VC adopts the policy of SFF (Smallest Virtual Finish Time First) in selection of the next packet to be transmitted. As a result, VC might sometimes send a packet earlier than the time with the GPS server. Figure 3 illustrates this situation, where 11 flows share a link with the normalized rate of 1 P/S. Flow 1. whose reserved rate is 0.5 P/S, sends 11 packets continuously starting at time 0, while each of the other 10 flows, whose reserved rate is 0.05 P/S, sends only 1 packet at time 0. For simplicity, we assume that the sizes of all the packets are the same. The value at the top of each block in Figure 3 represents the virtual finish time of the packet. According to the virtual finish times, 10 packets on flow 1 will be served back-to-back before packets on other flows can be transmitted, then the packets from other 10 flows are transmitted continuously before the 11th packet from flow 1 can be transmitted. Packets from flow 2 through 10 have been postponed because the SFF policy in VC is in favor of flows with larger reservations and without considering the virtual start times.



For the very reasons, we have tried to improve VC algorithm.

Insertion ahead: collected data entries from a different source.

(* ===== verification/Commands.v ===== *)
(** * The commands (cmd/api, cmd/worker-sms, cmd/worker-email, cmd/worker-push) and the
      HTTP server (internal/api/server.go)

    A command's [main] starts up as App.v says and then exits, or runs until its context
    is done: the memory of its process, the goroutines it starts, and how it will
    exit.  An exit has its code, the resources open at that moment and what was logged
    as an error.  What net/http and the signals decide are arguments: whether
    [ListenAndServe] failed, and what [Shutdown] answered. *)
From S2P Require Import Prelude GoLib Domain Uuid Settings Postgres TemplateEngine Effects Provider Api App.
From Stdlib Require Import ZArith Lia.
From stdpp Require Import base numbers list strings gmap fin_maps.

Open Scope Z_scope.

(** ** The HTTP server *)

Record Server := mkServer {
  sv_Addr : string;
  sv_ReadTimeout : Z;
  sv_WriteTimeout : Z;
}.

Definition NewServer (port readTimeout writeTimeout : Z) : Server :=
  mkServer (":" +:+ fmt_d port) readTimeout writeTimeout.

(** [http.Server]: [ListenAndServe] returns at once with an error, or serves; then
    [Shutdown] with its timeout. *)
Record HTTP := mkHTTP {
  ht_ListenAndServe : Server → option error;
  ht_Shutdown : Server → Z → result error unit;
}.

Definition Server_Start (http : HTTP) (s : Server) : option error := ht_ListenAndServe http s.
Definition Server_Shutdown (http : HTTP) (s : Server) (timeout : Z) : result error unit :=
  ht_Shutdown http s timeout.

(** ** The mains *)

Record Exit := mkExit {
  ex_code : Z;
  ex_open : list resource;
  ex_errors : list string;
}.

Section commands.
Context `{TextTemplate} `{UUIDLib} `{WebsocketLib} `{EnvLib}.
(** What becomes of a command: it exits in its start-up, or it runs and exits when its
    context is done. *)
Inductive Launch :=
| Exited (ex : Exit)
| Runs (r : Running) (ex : Exit).

Definition launch_exit (l : Launch) : Exit := match l with Exited ex | Runs _ ex => ex end.

Variable getenv : string → option string.
Variable calls : Calls.
(** The bounds on the loops of the goroutines, see [RunWorker]. *)
Variable ticks fuel : nat.

(** The body of a worker's [main], the same in the three files but for the channel.
    [RunWorker] returns nil when the context is done, and the deferred [Close] runs. *)
Definition worker_main (channel : Channel) : Launch :=
  match NewInfra getenv calls [] with
  | (Err _, open) => Exited (mkExit 1 open ["failed to initialize"])
  | (Ok infra, open) =>
      Runs (worker_running ticks fuel (in_Config infra) channel) (mkExit 0 (Infra_Close open) [])
  end.

Definition worker_sms_main : Launch := worker_main ChannelSMS.
Definition worker_email_main : Launch := worker_main ChannelEmail.
Definition worker_push_main : Launch := worker_main ChannelPush.

Variable http : HTTP.

(** [run] of the API: what serves the requests, what is open in the end and what was
    logged.  A failing server cancels the context as a signal does. *)
Definition api_run : result error Running * list resource * list string :=
  match NewInfra getenv calls [] with
  | (Err err, open) => (Err err, open, [])
  | (Ok infra, open) =>
      let cfg := cf_Server (in_Config infra) in
      let server := NewServer (sc_Port cfg) (sc_ReadTimeout cfg) (sc_WriteTimeout cfg) in
      (Ok api_running, Infra_Close open,
       match Server_Start http server with Some _ => ["HTTP server error"] | None => [] end ++
       match Server_Shutdown http server (sc_ShutdownTimeout cfg) with
       | Err _ => ["HTTP server shutdown error"]
       | Ok _ => []
       end)
  end.

Definition api_main : Launch :=
  match api_run with
  | (Err _, open, log) => Exited (mkExit 1 open (log ++ ["api server failed"]))
  | (Ok r, open, log) => Runs r (mkExit 0 open log)
  end.

Definition main (c : Command) : Launch :=
  match c with
  | CmdApi => api_main
  | CmdWorkerSMS => worker_sms_main
  | CmdWorkerEmail => worker_email_main
  | CmdWorkerPush => worker_push_main
  end.

(** ** What they do *)

(** What is left open: nothing, the tracing, or after a failed start the Redis client. *)
Definition left_open (open : list resource) : Prop :=
  open = [] ∨ open = [RTracer] ∨ open = [RExporter] ∨ open = [RRedis].

(** Every command in one: it exits at once when its start-up failed; otherwise it runs
    what [deployment] has for it and will close what it opened. *)
Lemma main_launch c :
  match NewInfra getenv calls [] with
  | (Ok infra, open) => ∃ errors,
      main c = Runs (running ticks fuel (c, in_Config infra)) (mkExit 0 (Infra_Close open) errors) ∧
      (c = CmdApi → (∀ s, is_Some (Server_Start http s)) → "HTTP server error" ∈ errors)
  | (Err _, open) => ∃ errors, main c = Exited (mkExit 1 open errors)
  end.
Proof.
  destruct c; cbn [main]; unfold api_main, api_run, worker_sms_main, worker_email_main, worker_push_main, worker_main;
    destruct (NewInfra getenv calls []) as [[infra|err] open]; try (by eexists).
  all: eexists; (split; [reflexivity|]); intros Hc Hfail; try discriminate Hc.
  apply elem_of_app. left. edestruct Hfail as [err ->]. left.
Qed.

End commands.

### III. VISTA: A NEW FAIR QUEUING ALGORITHM

In this section, we will propose a new algorithm that improves VC to solve the problems it suffers from, and at the same time to keep the simplicity of its system virtual time. Since the basic idea of this new algorithm is to force all the virtual start times of HoL (Head of Line) packets to be aligned by subtracting an alignment time, we call this algorithm Virtual Clock with Virtual Start Time A lignment or VISTA for short.

For a VISTA algorithm, we choose the system virtual time the same as in VC:

$$V^{VISTA}(t) = t$$

and let the packets of flow *i* be enqueued into queue *i*. Only one  $S_i(t)$  and  $F_i(t)$  for each queue are maintained, and they represent the virtual start time and virtual finish time of HoL packet of queue *i*. Virtual times are updated only on the arrivals of new HoL packets of each queue.

HoL packets in a VISTA server can be divided into three classes: Class (1). An unserved HoL packet is still HoL packet; Class (2). A packet becomes a HoL packet after its predecessor departs in a non-empty queue; Class (2). A packet arrives to a previously empty queue (there is no packet in the queue and no packet is send out from the queue in previous time slot), it becomes a HoL packet immediately.

Virtual start times  $S_i(t)$  of different classes are calculated differently.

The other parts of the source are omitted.